Quantitative proteomic analysis reveals the molecular mechanism of the Yesso scallop (Patinopecten yessoensis) in response to Polydora infection

[Display omitted] The Yesso scallop is a large and ancient molluscan group with great economic value; however, it has recently suffered severe cases of Polydora infection. Polydora parasitizes the shells of scallops, badly damaging shell structures and affecting growth and mortality. To investigate the molecular mechanism of Yesso scallops’ response to Polydora infection, proteomic profiling changes in the mantle tissues of Polydora-infected (diseased) and healthy scallops were systematically analysed by tandem mass tags (TMT) labelling technology in this study.

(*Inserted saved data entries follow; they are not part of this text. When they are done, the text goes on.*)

(** The exit from the call of the frame on top. *)
Lemma exit_measures id t' i st l m (began own : clock -> Z) : l.(methodStack) = i :: st -> head st <> Some i ->
  (nthd l.(methodInfoStorage) i).(methodId) = id ->
  (forall k, entered k (nthd l.(methodInfoStorage) i) = began k) ->
  (forall k, callees k (nthd l.(methodInfoStorage) i) = own k) ->
  run [Exit id t'] (l, m) =
    Ok (exited i st (updateExitingMethodInfo id t' l),
        record_sample m (id, fun k => reading k t' -ll began k, own)).
Proof.
  intros Hst Hne Hid He Hc. cbn [run on_event]. unfold logMethodExit. cbn [fst snd].
  change (methodStack (updateExitingMethodInfo id t' l)) with (methodStack l).
  rewrite Hst, exitFrom_match by done. set (f := (logTimesOnMethodExit _ _ _ _).2).
  assert (forall x, f x = measured (fun k => reading k t' -ll began k) own x) as Hf.
  { intros x. unfold f. rewrite logged_own by done. unfold measured. by rewrite <- !Hc, <- !He. }
  clearbody f. rewrite exiting_measure. cbn -[exited alter insert lookup]. apply f_equal, f_equal2; [done|].
  destruct (m !! id) as [x|] eqn:Hx; apply map_eq; intros k; rewrite lookup_alter, !lookup_insert;
    repeat case_decide; simplify_eq/=; rewrite ?Hx; cbn; by rewrite ?Hf.
Qed.

Lemma head_below l j : pool_ok l -> head l.(methodStack) = Some j -> Z.of_nat j < l.(nextMethodInfoToUse).
Proof.
  intros Hok Hh. pose proof (pool_below l Hok) as Hb. destruct (methodStack l); [done|].
  simplify_eq/=. by inversion Hb.
Qed.

(** A call from the frame on top, with the calls from its own frame in between. *)
Lemma call_returned id resets t t' l l1 l2 m ds :
  pool_ok l -> l.(nextMethodInfoToUse) < 2 ^ 32 - 1 ->
  (logMethodEntry (P:=Measures) id resets t (l, m)).2 = (l1, m) -> returned ds l1 l2 ->
  let i := Z.to_nat l.(nextMethodInfoToUse) in
  let incl := fun k => reading k t' -ll reading k t in
  forall m2, exists l3, run [Exit id t'] (l2, m2) =
    Ok (l3, record_sample m2 (id, incl, fun k => foldl ll_add 0 (map (fun d => d k) ds))) /\
    returned [incl] l l3.
Proof.
  intros Hok Hlt Hentry [Hok2 Hs2 Hn2 Hf2] i incl m2. pose proof (pool_next l Hok) as Hnn.
  destruct (entry_spec (P:=Measures) id resets t l m Hok Hlt) as (l1' & m' & Heq & Hok1 & Hs1 & Hn1 & _ & [Hid Hfr] & Hlow).
  rewrite Hentry in Heq. injection Heq as <- <-. fold i in Hs1, Hid, Hfr, Hlow.
  assert (head l.(methodStack) <> Some i) as Hne.
  { intros Hh%head_below; [subst i; lia | done]. }
  assert (nthd l2.(methodInfoStorage) i = foldl charge (nthd l1.(methodInfoStorage) i) ds) as Hi.
  { rewrite Hf2 by (subst i; lia). by rewrite Hs1, decide_True. }
  destruct (charge_all ds (nthd l1.(methodInfoStorage) i)) as (Ci & Ce & Cc).
  eexists. split.
  - apply (exit_measures id t' i l.(methodStack) l2 m2 (fun k => reading k t)); rewrite ?Hi; try done; [congruence | congruence | |].
    + intros k. rewrite Ce. apply Hfr.
    + intros k. rewrite Cc. by destruct (Hfr k) as [_ ->].
  - assert (pool_ok (exited i l.(methodStack) (updateExitingMethodInfo id t' l2))) as Hok3.
    { apply exited_pool. destruct Hok2 as [Hd Hb Hn Hw Hc]. rewrite Hs2, Hs1 in *. by split. }
    split; [done | done | |].
    + cbn -[logTimesOnMethodExit]. rewrite Hn2, Hn1, uint_sub_exact; lia.
    + intros j Hj. pose proof (pool_next l2 Hok2). cbn -[logTimesOnMethodExit].
      rewrite logged_callers by lia.
      assert (nthd l2.(methodInfoStorage) j = nthd l.(methodInfoStorage) j) as ->.
      { assert (i <> j) by (subst i; lia). rewrite Hf2, Hs1, decide_False by (lia || (cbn; congruence)).
        apply Hlow. subst i. lia. }
      case_decide; [|done]. cbn [foldl]. unfold charge, incl.
      by rewrite Hi, !Ce, (proj1 (Hfr Cpu)), (proj1 (Hfr Ert)), (proj1 (Hfr Monitor)), (proj1 (Hfr Io)).
Qed.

A total of 519 differentially expressed proteins (DEPs) were identified. Gene Ontology (GO) and Kyoto Encyclopedia of Genes and Genomes (KEGG) analysis revealed most innated immune-related functions and pathways were significantly downregulated in diseased scallops, except the phagocytosis pathway, indicating an important role of phagocytosis in response to Polydora infection. DEPs involved in the phagocytosis pathway were associated with phagocytic receptor recognition, phagosome biogenesis and pathogen degradation, and they were further verified by quantitative real-time PCR. The results elucidate the molecular components of phagocytosis in molluscs for the first time. Polydora can be encapsulated by melanization with an obvious appearance in shells; indeed, melanization-related DEPs were upregulated in diseased scallops. Inhibition of apoptosis and nervous modulation may be also involved in the response mechanism, with some highly associated proteins significantly differentially expressed. Finally, a protein–protein interaction network was constructed to provide a global view of the interaction relationships of the DEPs. The study predicts the molecular response mechanism of Yesso scallops to Polydora infection, and lays a theoretical foundation for Polydora disease control.